Abstract—Degeneration of septal cholinergic neurons caused by the immunotoxin 192IgG-saporin (SAP) is a model of the pathological state that occurs in Alzheimer’s disease. We studied whether overexpression of nerve growth factor (NGF) in the hippocampus, where septal neurons send their projections, may reduce the consequences of this damage. A lentiviral suspension carrying a cassette with CMV-NGF-IRES-GFP or CMV-IRES-GFP (control, pCSC) was injected into both hippocampi. Control rats received an equivalent amount of PBS instead of SAP and the control virus construction PBS-pCSC. Analysis of choline acetyltransferase (ChAT) immunostaining showed that NGF overexpression in the hippocampus did not prevent the strong loss of ChAT-positive neurons in the septal area caused by the immunotoxin. In Open Field test, both SAP-NGF and SAP-pCSC-injected rats exhibited hyperactivity; in contrast, in the Y-maze SAP-induced hyperactivity was prevented by NGF overexpression.

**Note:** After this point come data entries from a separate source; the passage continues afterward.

(** ** Hash maps

    A [HashMap] is a [gmap]; the order its iterators visit the entries in is
    not specified, so the code that iterates takes a [HashOrder]: any choice of
    one permutation of the entries per map.  Theorems hold for every choice. *)
Class HashOrder := {
  hm_iter : ∀ {K V : Type} `{Countable K}, gmap K V → list (K * V);
  hm_iter_perm : ∀ {K V : Type} `{Countable K} (m : gmap K V), hm_iter m ≡ₚ map_to_list m
}.

(** The order of the map's own enumeration, for examples. *)
Definition canonical_order : HashOrder :=
  {| hm_iter K V _ _ m := map_to_list m; hm_iter_perm K V _ _ m := reflexivity _ |}.

(** Every map visited backwards: a second order for examples. *)
Definition reversed_order : HashOrder :=
  {| hm_iter K V _ _ m := reverse (map_to_list m);
     hm_iter_perm K V _ _ m := reverse_Permutation (map_to_list m) |}.

(** [for x in l { m.insert(key(x), val(x)) }]. *)
Definition insert_all {K V X : Type} `{Countable K} (key : X → K) (val : X → V)
    (l : list X) (m : gmap K V) : gmap K V :=
  foldl (λ m x, <[key x := val x]> m) m l.

(** [for x in l { m.remove(key(x)) }]. *)
Definition remove_all {K V X : Type} `{Countable K} (key : X → K)
    (l : list X) (m : gmap K V) : gmap K V :=
  foldl (λ m x, delete (key x) m) m l.

(** A loop over [l] that threads a state and rewrites each element. *)
Fixpoint map_accum {S A B : Type} (f : S → A → S * B) (s : S) (l : list A) : S * list B :=
  match l with
  | [] => (s, [])
  | a :: l' =>
      let '(s1, b) := f s a in
      let '(s2, bs) := map_accum f s1 l' in
      (s2, b :: bs)
  end.

Section hash_maps.
Context {K V : Type} `{Countable K}.
Implicit Types (m : gmap K V) (k : K) (v : V).

(** The sum of a quantity over the values of a map. *)
Definition map_sum (f : V → Z) (m : gmap K V) : Z :=
  sumZ ((λ kv, f kv.2) <$> map_to_list m).

Lemma map_sum_empty f : map_sum f ∅ = 0.
Proof. unfold map_sum. by rewrite map_to_list_empty. Qed.

Lemma map_sum_insert f m k v :
  m !! k = None → map_sum f (<[k := v]> m) = f v + map_sum f m.
Proof. intros Hk. unfold map_sum. by rewrite map_to_list_insert. Qed.

Lemma map_sum_delete f m k v :
  m !! k = Some v → map_sum f (delete k m) = map_sum f m - f v.
Proof.
  intros Hk. rewrite <- (insert_delete_id m k v Hk) at 2.
  rewrite map_sum_insert by apply lookup_delete_eq. lia.
Qed.

Lemma map_sum_nonneg f m : (∀ k v, m !! k = Some v → 0 ≤ f v) → 0 ≤ map_sum f m.
Proof.
  intros Hf. apply sumZ_nonneg. apply Forall_fmap, Forall_forall.
  intros [k v] Hkv. simpl. apply elem_of_map_to_list in Hkv. eauto.
Qed.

In the beam walking test, the NGF-expressing group of rats showed significant improvement of motor performance. Analysis of the acetylcholine esterase activity in the hippocampi, which we used as a marker of cholinergic function, revealed that the level of AChE was increased in the SAP-NGF group compared to SAP-pCSC. In conclusion, our data suggest that NGF overexpression in the hippocampus of rats may partly compensate some 192IgG-saporin-induced impairments related to cholinergic deficit.